#### [Work to complete]
Beneath this instruction is a listing. Transcribe from it only the stretch from the line with "Context (tables : Z -> list Entry)." through the line with "Lemma written_table (e", both end lines included, exactly as written.
Top of Source data
(** A filter tells an entry from a key only if the entry has another user key. *)
Lemma ruled_out_user es u s e : internal_sorted C es -> key_ok C u -> 0 <= s <= kMaxSequenceNumber ->
  es !! stop C u s es = Some e -> ruled_out options (lookup_at u s) [entry_pair e] -> before C u (e_key e) = true.
Proof.
  intros Hes Hu Hs He (p & Ep & Hall). pose proof (UserView.entry_at C _ Hes _ e He) as Hok.
  pose proof (entry_stop C u s es _ e Hes (proj1 Hu) Hs He) as Hb. rewrite Nat.ltb_irrefl in Hb.
  rewrite (before_lookup C) in Hb by (done || apply Hu). apply orb_false_iff in Hb as [Hb _].
  destruct (Hall (entry_pair e)) as (f & Hf & H1 & H2); [by left|].
  cbn [filter_policy table_options_of] in Ep. destruct policy as [q|] eqn:Eq; [|done].
  assert (p = InternalFilterPolicy q) as -> by (cbn in Ep; congruence).
  unfold lookup_at in H2. cbn [KeyMayMatch InternalFilterPolicy entry_pair fst] in H1, H2.
  rewrite ExtractUserKey_internal in H1, H2. cbn [mbind option_bind] in H1, H2.
  destruct (compare_tests C (e_key e) u (proj1 (proj1 Hok)) (proj1 Hu)) as (r & Er & Hr1 & <-). rewrite Hb in Hr1.
  apply Z.ltb_ge in Hr1. apply Z.ltb_lt. destruct (decide (r = 0)) as [->|]; [|lia].
  pose proof (tf_same (TableFilter := Hpolicy q eq_refl) (e_key e) u f (proj1 (proj1 Hok)) (proj1 Hu) Er Hf H1). congruence.
Qed.

Lemma TableCache_Get_ok o m u s n st opened : sizes (fnumber m) = Some (file_size m) -> internal_sorted C (tables (fnumber m)) ->
  key_ok C u -> 0 <= s <= kMaxSequenceNumber -> in_order live_tables (S n) st opened ->
  exists saved st' opened', TableCache_Get options dbname_ o (fnumber m) (file_size m) (lookup_at u s) st = Ok (Status_OK, saved) st' /\
    in_order live_tables n st' opened' /\
    match tables (fnumber m) !! stop C u s (tables (fnumber m)) with
    | Some e => saved = Some (entry_pair e) \/ (saved = None /\ before C u (e_key e) = true)
    | None => saved = None
    end.
Proof.
  intros Hsize Hes Hu Hs HI. pose proof (lookup_valid u s Hu Hs) as Hk.
  destruct (FindTable_ok n st opened _ _ HI Hsize) as (h & st1 & opened1 & x & Ef & Hx & Hnum & HI1).
  unfold TableCache_Get. rewrite (bind_ok _ _ _ _ _ Ef). cbn [ok state_ Status_OK or_ub]. rewrite bind_ret.
  pose proof (cache_value_ok h (ot_table x) _ _ _ (io_tables _ _ _ _ HI1) ltac:(by left)) as Ev.
  erewrite bind_ok by (unfold on_tables, zoom; rewrite Ev; reflexivity).
  assert (mk_table_cache (tables_ st1) (blocks_ st1) (tc_env st1) = st1) as -> by (by destruct st1).
  destruct (get_opened _ n st1 opened1 x o _ HI1 Hx Hk) as (saved & st2 & Eg & HI2 & Hsome & Hmissed).
  rewrite (bind_ok _ _ _ _ _ Eg). pose proof HI2 as [Hf2 Ho2 Ht2 Hb2].
  destruct (cache_release_ok h (ot_table x) _ _ _ Ht2) as (y & Ey & Hy).
  erewrite bind_ok by (unfold on_tables, zoom; rewrite Ey; reflexivity).
  exists saved. eexists. exists opened1. split; [reflexivity|]. split; [by split|]. rewrite Hnum in Hsome, Hmissed.
  unfold stop, kvs_of in *. rewrite list_lookup_fmap in Hsome, Hmissed.
  destruct (tables (fnumber m) !! keys_before icmp (lookup_at u s) (entry_pair <$> tables (fnumber m))) as [e|] eqn:Ee.
  - destruct saved as [kv|]; [left; symmetry; by rewrite <- (Hsome kv)|]. right. split; [done|].
    destruct (Hmissed (entry_pair e) eq_refl eq_refl) as [(start & sep & Hstart & Esep & Hb & Hnb)|Hout]; [|by eapply ruled_out_user].
    pose proof (UserView.entry_at C _ Hes _ e Ee) as He.
    rewrite <- (ukey_entry e). apply (separated_user C start (entry_key e) sep u (256 * s + kValueTypeForSeek)); try done.
    + by apply (file_key_valid C), entry_file_key.
    + apply Hu.
    + unfold kMaxSequenceNumber, kValueTypeForSeek, kTypeValue in *. lia.
  - destruct saved as [kv|]; [|done]. by specialize (Hsome kv eq_refl).
Qed.

(** C18: A lookup through the table cache keeps its contract.  If the files of the tables
    hold what builders have written, with or without a lawful filter policy, and the
    two caches hold nothing but these tables and their blocks, then a lookup of a user key at a sequence number ends with the
    status OK, whether or not the table was in the cache; the callback gets the entry of
    the table at which a search for the key stops, and that may fail only if the entry
    belongs to a larger user key; the caches stay in order, with all handles given back. *)
Theorem table_cache_get o m u s n st opened : sizes (fnumber m) = Some (file_size m) -> internal_sorted C (tables (fnumber m)) ->
  key_ok C u -> 0 <= s <= kMaxSequenceNumber -> in_order live_tables (S n) st opened ->
  exists saved st' opened', TableCache_Get options dbname_ o (fnumber m) (file_size m) (lookup_at u s) st = Ok (Status_OK, saved) st' /\
    in_order live_tables n st' opened' /\
    match tables (fnumber m) !! stop C u s (tables (fnumber m)) with
    | Some e => saved = Some (entry_pair e) \/ (saved = None /\ before C u (e_key e) = true)
    | None => saved = None
    end.
Proof. apply TableCache_Get_ok. Qed.

Lemma in_order_start n st : (forall k size, sizes k = Some size -> 0 <= k < 2 ^ 64 /\ stored_table (tc_env st) k size) ->
  cache_inv (tables_ st) live_tables (fun _ _ => False) ->
  match blocks_ st with
  | Some x => cache_inv x live_blocks (fun _ _ => False) /\ 0 <= cache_last x /\ cache_last x + Z.of_nat n < 2 ^ 64
  | None => True
  end -> in_order live_tables n st [].
Proof.
  intros Hf Ht Hb. split; [done|constructor| |].
  - by eapply cache_inv_mono, Ht.
  - unfold blocks_in_order. destruct (blocks_ st) as [c|]; [|done]. destruct Hb as (Hb & Hl & Hn).
    split; [by eapply cache_inv_mono, Hb|]. split; [done|]. split; [done|]. split; constructor.
Qed.

(** The contract of [TableCacheLaws] holds. *)
#[local] Instance cache_of_tables : TableCacheOps TC _ (Table R) := TableCache_ops options dbname_.

Program Definition cached_tables_laws : TableCacheLaws TC _ (Table R) C := {|
  tc_serves m es := sizes (fnumber m) = Some (file_size m) /\ es = tables (fnumber m);
  tc_inv n st := exists opened, in_order live_tables n st opened
|}.
Next Obligation. intros m n st Hle (opened & HI). exists opened. by eapply in_order_le. Qed.
Next Obligation.
  intros o m es u s n st [Hsize ->] Hes Hu Hs (opened & HI).
  destruct (TableCache_Get_ok o m u s n st opened Hsize Hes Hu Hs HI) as (saved & st' & opened' & Eo & HI' & Hres).
  exists saved, st'. split; [done|]. split; [by exists opened'|done].
Qed.

End tables.

(** ** Tables in memory *)

(** What a builder writes for the entries, and the size. *)
Definition table_contents {PL : Platform} {PM : Placement} {SN : Snappy} (o : Options) (kvs : list (Slice * Slice)) : option (Slice * Z) :=
  r ← new_TableBuilder (F := Slice * MemoryFiles) o ([], ∅);
  match bind (add_all_entries kvs) (fun _ => TableBuilder_Finish) r with
  | Ok _ r => Some (contents (file r), offset r)
  | _ => None
  end.

Section written.
Context {PL : Platform} {PM : Placement} {SN : Snappy} {SL : SnappyLaws}.
Context (C : Comparator) {L : ComparatorLaws C} {SK : ShortKeys C}.
Context (address : Z) (paranoid : bool) (bsize interval : Z) (comp : CompressionType) (policy : option FilterPolicy) (dbname_ : Slice).
Context (Hinterval : 1 <= interval) (Hpolicy : forall p, policy = Some p -> TableFilter p C).
Context (tables : Z -> list Entry).

Abbreviation o := (table_options_of C address paranoid bsize interval comp policy).

Lemma written_table (e : MemoryFiles) n fname c size : TableFileName dbname_ n = Some fname ->
  table_entries o (kvs_of tables n) -> table_contents o (kvs_of tables n) = Some (c, size) -> e !! fname = Some c ->
  stored_table (F := Slice * MemoryFiles) C address paranoid bsize interval comp policy dbname_ tables e n size.
Proof.
  intros Hn Hk Hc He.
  assert (contents (([], ∅) : Slice * MemoryFiles) = []) as H0 by (cbn; by rewrite lookup_empty).
  destruct (table_built (G := Slice) o (OF := table_options_filter C address paranoid bsize interval comp policy Hpolicy) Hinterval (kvs_of tables n) (([], ∅) : Slice * MemoryFiles) Hk H0)
    as (r & r' & done & E1 & E2 & Hfin).
  unfold table_contents in Hc. rewrite E1 in Hc. cbn [mbind option_bind] in Hc. rewrite E2 in Hc. injection Hc as <- <-.
  by exists fname, r', done.
Qed.

(** Entries in the order of their internal keys make a table, if they are not too large. *)
Lemma sorted_table_entries n : internal_sorted C (tables n) -> entries_size (kvs_of tables n) < 2 ^ 28 ->
  table_entries o (kvs_of tables n).
Proof.
  intros [Hok [_ Hs]] Hsize. rewrite Forall_forall in Hok. split; [|split; [|split; [|done]]].
  - apply StronglySorted_by_index. exact Hs.
  - apply Forall_forall. intros kv (e & -> & He)%list_elem_of_fmap. by apply (file_key_valid C), entry_file_key, Hok.
  - apply Forall_forall. intros kv (e & -> & He)%list_elem_of_fmap. by apply Hok.
Qed.

End written.

(** ** A table in a file *)

#[local] Instance read_platform : Platform := {| size_bits := 64; size_bits_cases := or_intror eq_refl |}.
#[local] Program Instance read_placement : Placement := {| placed _ := 4096 |}.
Next Obligation. intros s Hs. unfold addressable. cbn. lia. Qed.
#[local] Instance plain_snappy : Snappy := {|
  Snappy_Compress _ := None; Snappy_GetUncompressedLength _ := None; Snappy_Uncompress _ := None
|}.
#[local] Program Instance plain_snappy_laws : SnappyLaws.
Next Obligation. done. Qed.
#[local] Instance read_tables_laws : CacheLaws (ShardedLRUCache (Table Slice)) nat (Table Slice) := Sharded_laws 1000 1.
#[local] Instance read_blocks_laws : CacheLaws (ShardedLRUCache Block) nat Block := Sharded_laws 1000 (2 ^ 28 + 8).

Lemma old_policy p : Some (BloomPolicy ten_bits) = Some p -> TableFilter p BytewiseComparator.
Proof. intros E. assert (p = BloomPolicy ten_bits) as -> by congruence. by apply BloomTableFilter. Qed.

Definition old_options : Options := table_options_of BytewiseComparator 0 true 4096 16 kNoCompression (Some (BloomPolicy ten_bits)).

(** File 5 has [b] with 2 and [c] with 3. *)
Definition old_entries : list Entry := [mk_entry 2 kTypeValue [98] [1]; mk_entry 3 kTypeValue [99] [7]].
Definition old_tables (n : Z) : list Entry := if n =? 5 then old_entries else [].
Definition old_table : Slice * Z := default ([], 0) (table_contents old_options (kvs_of old_tables 5)).
Definition old_sizes (n : Z) : option Z := if n =? 5 then Some old_table.2 else None.
Definition old_files : MemoryFiles := {[c_string "db/000005.ldb" := old_table.1]}.

Lemma old_entries_table : table_entries (old_options) (kvs_of old_tables 5).
Proof. apply sorted_table_entries; [apply sortedb_ok; by vm_compute|by vm_compute]. Qed.

Lemma new_caches : exists x b, NewLRUCache 990 = Some x /\ NewLRUCache 8388608 = Some b /\
  cache_inv (V := Table Slice) x [] (fun _ _ => False) /\ cache_inv (V := Block) b [] (fun _ _ => False) /\ last_id_ b = 0.
Proof.
  destruct (NewLRUCache_ok (V := Table Slice) 1000 1 990) as (x & E & Hcs & Hnone & _); [by vm_compute|].
  destruct (NewLRUCache_ok (V := Block) 1000 (2 ^ 28 + 8) 8388608) as (b & E2 & Hcs2 & Hnone2 & _); [by vm_compute|].
  exists x, b. split; [done|]. split; [done|]. split; [|split].
  - split; [done|]. split; [done|]. split; [by intros e v ?%not_elem_of_nil|]. intros e k v. unfold kv. by rewrite Hnone.
  - split; [done|]. split; [done|]. split; [by intros e v ?%not_elem_of_nil|]. intros e k v. unfold kv. by rewrite Hnone2.
  - unfold NewLRUCache in E2. destruct new_LRUCache; [|done]. by injection E2 as <-.
Qed.

Lemma old_table_stored : stored_table (F := Slice * MemoryFiles) BytewiseComparator 0 true 4096 16 kNoCompression (Some (BloomPolicy ten_bits)) (c_string "db") old_tables
  old_files 5 old_table.2.
Proof.
  apply (written_table BytewiseComparator 0 true 4096 16 kNoCompression (Some (BloomPolicy ten_bits)) (c_string "db") ltac:(done) old_policy old_tables old_files 5
    (c_string "db/000005.ldb") old_table.1 old_table.2).
  - by vm_compute.
  - exact old_entries_table.
  - by vm_compute.
  - by vm_compute.
Qed.

Abbreviation old_in_order :=
  (in_order (F := Slice * MemoryFiles) BytewiseComparator 0 true 4096 16 kNoCompression (Some (BloomPolicy ten_bits)) (c_string "db") old_tables old_sizes []).

Lemma old_tables_in_order x b n : cache_inv (V := Table Slice) x [] (fun _ _ => False) ->
  cache_inv (V := Block) b [] (fun _ _ => False) -> last_id_ b = 0 -> Z.of_nat n < 2 ^ 64 ->
  old_in_order [] n (mk_table_cache x (Some b) old_files) [].
Proof.
  intros Hx Hb Hid Hn. apply in_order_start.
  - intros k size. unfold old_sizes. destruct (Z.eqb_spec k 5) as [->|]; [|done]. intros <-%(inj Some).
    split; [done|exact old_table_stored].
  - exact Hx.
  - cbn [blocks_]. split; [exact Hb|]. cbn [cache_last Sharded_ids]. rewrite Hid. by split.
Qed.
Bottom of Source data
#### [Your response]
Context (tables : Z -> list Entry).

Abbreviation o := (table_options_of C address paranoid bsize interval comp policy).

Lemma written_table (e : MemoryFiles) n fname c size : TableFileName dbname_ n = Some fname ->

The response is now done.